Numa tarde, após receber alguns jornalistas na agenda, Rodrigo Suricato estava ali aberto a um novo bate-papo no seu quartinho iluminado, com instrumentos e chapéus ao fundo. Aliás, aquele cenário é um ambiente conhecido dos fãs que acompanharam as lives do músico durante a quarentena. Ele, que lançou recentemente a música ‘A Dois’ feat. com Vitor Kley, contou sobre os trabalhos que realizou em 2020, revelou curiosidades, expôs os seus medos e até comentou as polêmicas de um dos assuntos mais falados no país atualmente: O BBB 21.

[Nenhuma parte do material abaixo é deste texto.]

Lemma includes_false_tail (e : string) (c : ascii) (s : string) :
  includes e (String c s) = false ->
  String.prefix e (String c s) = false /\ includes e s = false.
Proof. rewrite includes_cons; intros H; apply orb_false_iff in H; exact H. Qed.

Lemma prefix_trans_false (short long s : string) :
  String.prefix short long = true ->
  String.prefix short s = false -> String.prefix long s = false.
Proof.
  revert long s; induction short as [|c short IH]; intros long s.
  - intros _ H; rewrite prefix_nil in H; discriminate.
  - destruct long as [|d long]; [discriminate|]. cbn.
    destruct (ascii_dec c d) as [->|]; [|discriminate].
    intros Hl. destruct s as [|x s]; [reflexivity|]. cbn.
    destruct (ascii_dec d x); [apply IH, Hl | reflexivity].
Qed.

End StringFacts.

(* ===================================================================== *)
(** ** Further properties of QualityValidator                             *)
(* ===================================================================== *)

Module EntityFacts.
Import JsString QualityValidator.

Lemma dedupe_In (entities : list string) (e : string) :
  List.In e (dedupe [] entities) <-> List.In e entities.
Proof.
  destruct (ValidatorFacts.dedupe_spec entities []) as [_ H].
  rewrite H; cbn; tauto.
Qed.

Lemma hallucinated_nil (response_entities context_entities : list string) :
  (forall e, List.In e response_entities -> List.In e context_entities) ->
  hallucinated response_entities context_entities = [].
Proof.
  intros Hsub; unfold hallucinated.
  induction response_entities as [|e l IH]; cbn; [reflexivity|].
  assert (existsb (String.eqb e) context_entities = true) as ->.
  { apply existsb_exists; exists e; split;
      [apply Hsub; left; reflexivity | apply String.eqb_refl]. }
  cbn. apply IH. intros x Hx; apply Hsub; right; exact Hx.
Qed.

Lemma placeholderFound_eq (responseContent : string) :
  placeholderFound responseContent
  = includes "todo" (toLowerCase responseContent)
    || includes "fixme" (toLowerCase responseContent)
    || includes "example.com" (toLowerCase responseContent)
    || includes "placeholder" (toLowerCase responseContent).
Proof.
  unfold placeholderFound.
  destruct (includes "todo" _), (includes "fixme" _),
    (includes "example.com" _), (includes "placeholder" _); reflexivity.
Qed.

End EntityFacts.

(** X5: every entity that [extractEntities] returns occurs verbatim in
    the text and has one of two shapes: [http://] or [https://] followed
    by one character or more, none of them white space; or a capital
    letter A-Z followed by one small letter a-z or more and nothing
    else. *)
Theorem extractEntities_shapes (text e : string) :
  List.In e (QualityValidator.extractEntities text) ->
  JsString.includes e text = true /\
  ((exists scheme rest,
       (scheme = "http://" \/ scheme = "https://") /\
       e = scheme ++ rest /\ rest <> EmptyString /\
       all_chars (fun c => negb (JsString.is_space c)) rest = true)
   \/
   (exists c rest,
       e = String c rest /\ JsString.is_upper c = true /\
       rest <> EmptyString /\ all_chars JsString.is_lower rest = true)).
Proof.
  unfold QualityValidator.extractEntities.
  rewrite EntityFacts.dedupe_In, List.in_app_iff.
  intros [Hin|Hin];
    apply StringFacts.match_all_In in Hin
      as (pre & prev & s' & n & -> & Hat & ->);
    (split;
     [apply StringFacts.includes_app_r, StringFacts.includes_prefix,
        StringFacts.substring_prefix|]).
  - left. exact (StringFacts.url_at_shape prev s' n Hat).
  - right. exact (StringFacts.capitalized_at_shape prev s' n Hat).
Qed.

Lemma extractEntities_shapes_witness :
  JsString.includes "Alice"
    "Alice pushed to https://github.com/user/repo today" = true.
Proof.
  apply (extractEntities_shapes
           "Alice pushed to https://github.com/user/repo today" "Alice").
  vm_compute. right; left; reflexivity.
Defined.

(** X6: a text with no capital letter A-Z and without the letters
    [http] in a row has no entity; as the response of a task it
    therefore never fails the entity-overlap check, whatever the
    context. *)
Theorem no_capital_no_url_no_entity (text : string) :
  all_chars (fun c => negb (JsString.is_upper c)) text = true ->
  JsString.includes "http" text = false ->
  QualityValidator.extractEntities text = [] /\
  forall ctx : string, QualityValidator.entityCheckFails text ctx = false.
Proof.
  intros Hcap Hurl.
  assert (QualityValidator.extractEntities text = []) as Hnone.
  { unfold QualityValidator.extractEntities.
    set (ok := fun s : string =>
                 all_chars (fun c => negb (JsString.is_upper c)) s = true
                 /\ JsString.includes "http" s = false).
    assert (forall c s, ok (String c s) -> ok s) as Htail.
    { intros c s [H1 H2]; split.
      - cbn in H1; apply andb_true_iff in H1; tauto.
      - apply StringFacts.includes_false_tail in H2; tauto. }
    rewrite (StringFacts.match_all_none JsString.url_at ok Htail),
            (StringFacts.match_all_none JsString.capitalized_at ok Htail);
      [reflexivity | | split; assumption | | split; assumption].
    - intros prev [|c s] [H1 H2]; [reflexivity|]; cbn.
      cbn in H1; apply andb_true_iff in H1 as [H1 _].
      apply negb_true_iff in H1; rewrite H1, andb_false_r; reflexivity.
    - intros prev s [_ H2]. unfold JsString.url_at.
      assert (String.prefix "http" s = false) as Hp.
      { destruct s; [reflexivity|].
        apply StringFacts.includes_false_tail in H2; tauto. }
      rewrite (StringFacts.prefix_trans_false "http" "https://" s eq_refl Hp),
              (StringFacts.prefix_trans_false "http" "http://" s eq_refl Hp).
      reflexivity. }
  split; [exact Hnone|].
  intros ctx. apply not_true_iff_false.
  rewrite ValidatorFacts.entityCheckFails_iff, Hnone; cbn; lia.
Qed.

Lemma no_capital_no_url_no_entity_witness :
  QualityValidator.extractEntities "the build is green, ship it" = [].
Proof.
  apply (no_capital_no_url_no_entity "the build is green, ship it");
    vm_compute; reflexivity.
Defined.

(** X7: a response all of whose entities are among the entities of the
    context passes the entity-overlap check; in particular a response
    that repeats the context does. *)
Theorem entities_within_context_pass (response_content ctx : string) :
  (forall e, List.In e (QualityValidator.extractEntities response_content) ->
             List.In e (QualityValidator.extractEntities ctx)) ->
  QualityValidator.hallucinated
    (QualityValidator.extractEntities response_content)
    (QualityValidator.extractEntities ctx) = [] /\
  QualityValidator.entityCheckFails response_content ctx = false /\
  QualityValidator.entityCheckFails ctx ctx = false.
Proof.
  intros Hsub.
  pose proof (EntityFacts.hallucinated_nil _ _ Hsub) as Hnil.
  split; [exact Hnil|]. split; apply not_true_iff_false;
    rewrite ValidatorFacts.entityCheckFails_iff.
  - rewrite Hnil; cbn; lia.
  - rewrite (EntityFacts.hallucinated_nil _ _ (fun e H => H)); cbn; lia.
Qed.

Lemma entities_within_context_pass_witness :
  QualityValidator.entityCheckFails
    "Bob approved it"
    "Alice opened the request and Bob reviewed it" = false.
Proof.
  apply (entities_within_context_pass
           "Bob approved it" "Alice opened the request and Bob reviewed it").
  vm_compute. intros e [<-|[]]. right; left; reflexivity.
Defined.

(** X9: a response that contains [todo], [fixme], [example.com] or
    [placeholder] anywhere, in any mix of capital and small letters, is
    rejected by [validate], whatever the task. *)
Theorem placeholder_rejected_any_case `{JsRuntime}
        (response : AgentResponse) (task : AgentTask)
        (before marker after : string) :
  content response = before ++ marker ++ after ->
  List.In (JsString.toLowerCase marker)
          ["todo"; "fixme"; "example.com"; "placeholder"] ->
  QualityValidator.placeholderFound (content response) = true /\
  QualityValidator.validate response task = false.
Proof.
  intros Hc Hm.
  assert (QualityValidator.placeholderFound (content response) = true) as Hp.
  { rewrite EntityFacts.placeholderFound_eq, Hc, !StringFacts.toLowerCase_app.
    pose proof (StringFacts.includes_middle
                  (JsString.toLowerCase before) (JsString.toLowerCase marker)
                  (JsString.toLowerCase after)) as Hi.
    cbn in Hm. destruct Hm as [Hm|[Hm|[Hm|[Hm|[]]]]];
      rewrite <- Hm in Hi |- *; rewrite Hi, ?orb_true_r; reflexivity. }
  split; [exact Hp|].
  rewrite ValidatorFacts.validate_eq.
  unfold QualityValidator.detectHallucination. rewrite Hp.
  cbn. apply andb_false_r.
Qed.

Lemma placeholder_rejected_any_case_witness :
  @QualityValidator.validate ReferenceRuntime.runtime
    (mkResponse "The parser is done, ToDo: handle escapes" ollama 30 12 JsNumber.zero)
    (plain_task extraction "Summarize the change") = false.
Proof.
  apply (@placeholder_rejected_any_case ReferenceRuntime.runtime
           (mkResponse "The parser is done, ToDo: handle escapes"
                       ollama 30 12 JsNumber.zero)
           (plain_task extraction "Summarize the change")
           "The parser is done, " "ToDo" ": handle escapes").
  - reflexivity.
  - left; vm_compute; reflexivity.
Defined.

(** X10: when JSON is expected and at least one field is required, a
    content that parses to something other than an object or an array (a
    number, a string, a boolean, null) is rejected: the [in] operator
    throws on it and the exception is caught.  With an empty list of
    required fields the same content passes the JSON check. *)
Theorem required_field_of_primitive_rejected `{JsRuntime}
        (response : AgentResponse) (task : AgentTask) (parsed : JSValue) :
  expectsJSON task = Some true ->
  JSON_parse (content response) = Some parsed ->
  match parsed with
  | JObject _ | JArray _ => False
  | _ => True
  end ->
  (forall field rest,
      requiredFields task = Some (field :: rest) ->
      QualityValidator.validate response task = false) /\
  (requiredFields task = Some [] \/ requiredFields task = None ->
   QualityValidator.jsonCheckPasses response task = true).
Proof.
  intros He Hp Hprim; split.
  - intros field rest Hf.
    unfold QualityValidator.validate, QualityValidator.jsonCheckPasses.
    rewrite He, Hp, Hf; cbn.
    destruct parsed; try contradiction; reflexivity.
  - intros [Hf|Hf]; unfold QualityValidator.jsonCheckPasses;
      rewrite He, Hp, Hf; reflexivity.
Qed.

Lemma required_field_of_primitive_rejected_witness :
  @QualityValidator.validate ReferenceRuntime.runtime
    (mkResponse "42" ollama 8 1 JsNumber.zero)
    (mkTask extraction "Count the open requests" None None (Some true)
            (Some ["count"]) None None) = false.
Proof.
  apply (proj1 (@required_field_of_primitive_rejected ReferenceRuntime.runtime
           (mkResponse "42" ollama 8 1 JsNumber.zero)
           (mkTask extraction "Count the open requests" None None (Some true)
                   (Some ["count"]) None None)
           (JNumber 42) eq_refl ltac:(vm_compute; reflexivity) I)
           "count" []).
  reflexivity.
Defined.

(* ===================================================================== *)
(** ** What validate accepts                                              *)
(* ===================================================================== *)

Module AcceptFacts.
Import QualityValidator.

Lemma every_in_iff `{JsRuntime} (fields : list string) (v : JSValue) :
  JsObject.every_in fields v = Some true
  <-> forall f, List.In f fields -> JsObject.js_in f v = Some true.
Proof.
  split; [apply ValidatorFacts.every_in_true|].
  induction fields as [|x rest IH]; intros Hall; cbn; [reflexivity|].
  rewrite (Hall x) by (left; reflexivity).
  apply IH. intros f Hf; apply Hall; right; exact Hf.
Qed.

Lemma filter_length_le {A : Type} (p q : A -> bool) (l : list A) :
  (forall x, p x = true -> q x = true) ->
  (List.length (List.filter p l) <= List.length (List.filter q l))%nat.
Proof.
  intros Hpq; induction l as [|x l IH]; cbn; [lia|].
  destruct (p x) eqn:Hp.
  - rewrite (Hpq x Hp); cbn; lia.
  - destruct (q x); cbn; lia.
Qed.

End AcceptFacts.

No último domingo (7), o cantor fez o primeiro show via zoom com cerca de 100 pessoas na plateia virtual. A proposta fazia parte do lançamento da música ‘A Dois’, novo feat. com o gaúcho Vitor Kley que ganhou um clipe solar, com vibe alto astral e clima praiano. A canção é uma regravação da letra escrita por Ramon Matheus e Ébano Machel, membros da banda ‘Tem Amor’. “Conheci a banda aqui no Rio de Janeiro e eles me chamaram para produzir um EP. Produzi e fiquei amigo de todos. Sempre os vi como bons compositores, mas foi cada um para um canto”, explica Suricato.
Depois de um trabalho intenso produzindo o próprio disco e algumas sessões de terapia, o músico passou a aceitar composições de fora e assim aconteceu a parceria. “Estou mais aberto a gravar composições de outros artistas que me emocionem. Sempre tive uma coisa de provar para mim mesmo que eu era um bom compositor e precisava compor as minhas letras, agora estou feliz pelas músicas que faço, sou de fato um compositor e me abro a processos coletivos.”
Para ele, essa junção tem poder ainda mais especial pela rede que está sendo movimentada. “É um artista de mainstreaming, dando a mão para um artista de midistream, dando a mão para uma banda independente. A gente fecha um ciclo muito bonito de potencialização do trabalho do outro, de troca artística. É sobre música isso”, declara Suricato.
Conexão com os fãs
Ao final do show, alguns fãs conversaram com o ídolo e quase todos os participantes comentaram sobre a sua conexão e proximidade com o público. Segundo ele, isso faz parte da sua característica, é genuíno. “Eu tô quase acreditando que isso é uma coisa boa, artística (risos). Que vale mais a pena a gente ser o que a gente é, sabe? Andei um tempo em conflito com isso, pensando que todo artista deve ter aquele “mistérinho”. Eu não sou dessa maneira e quando você quer ser uma coisa que não é, você entra pelo cano. É muito genuíno eu ter contato com seres humanos”, completa sorrindo.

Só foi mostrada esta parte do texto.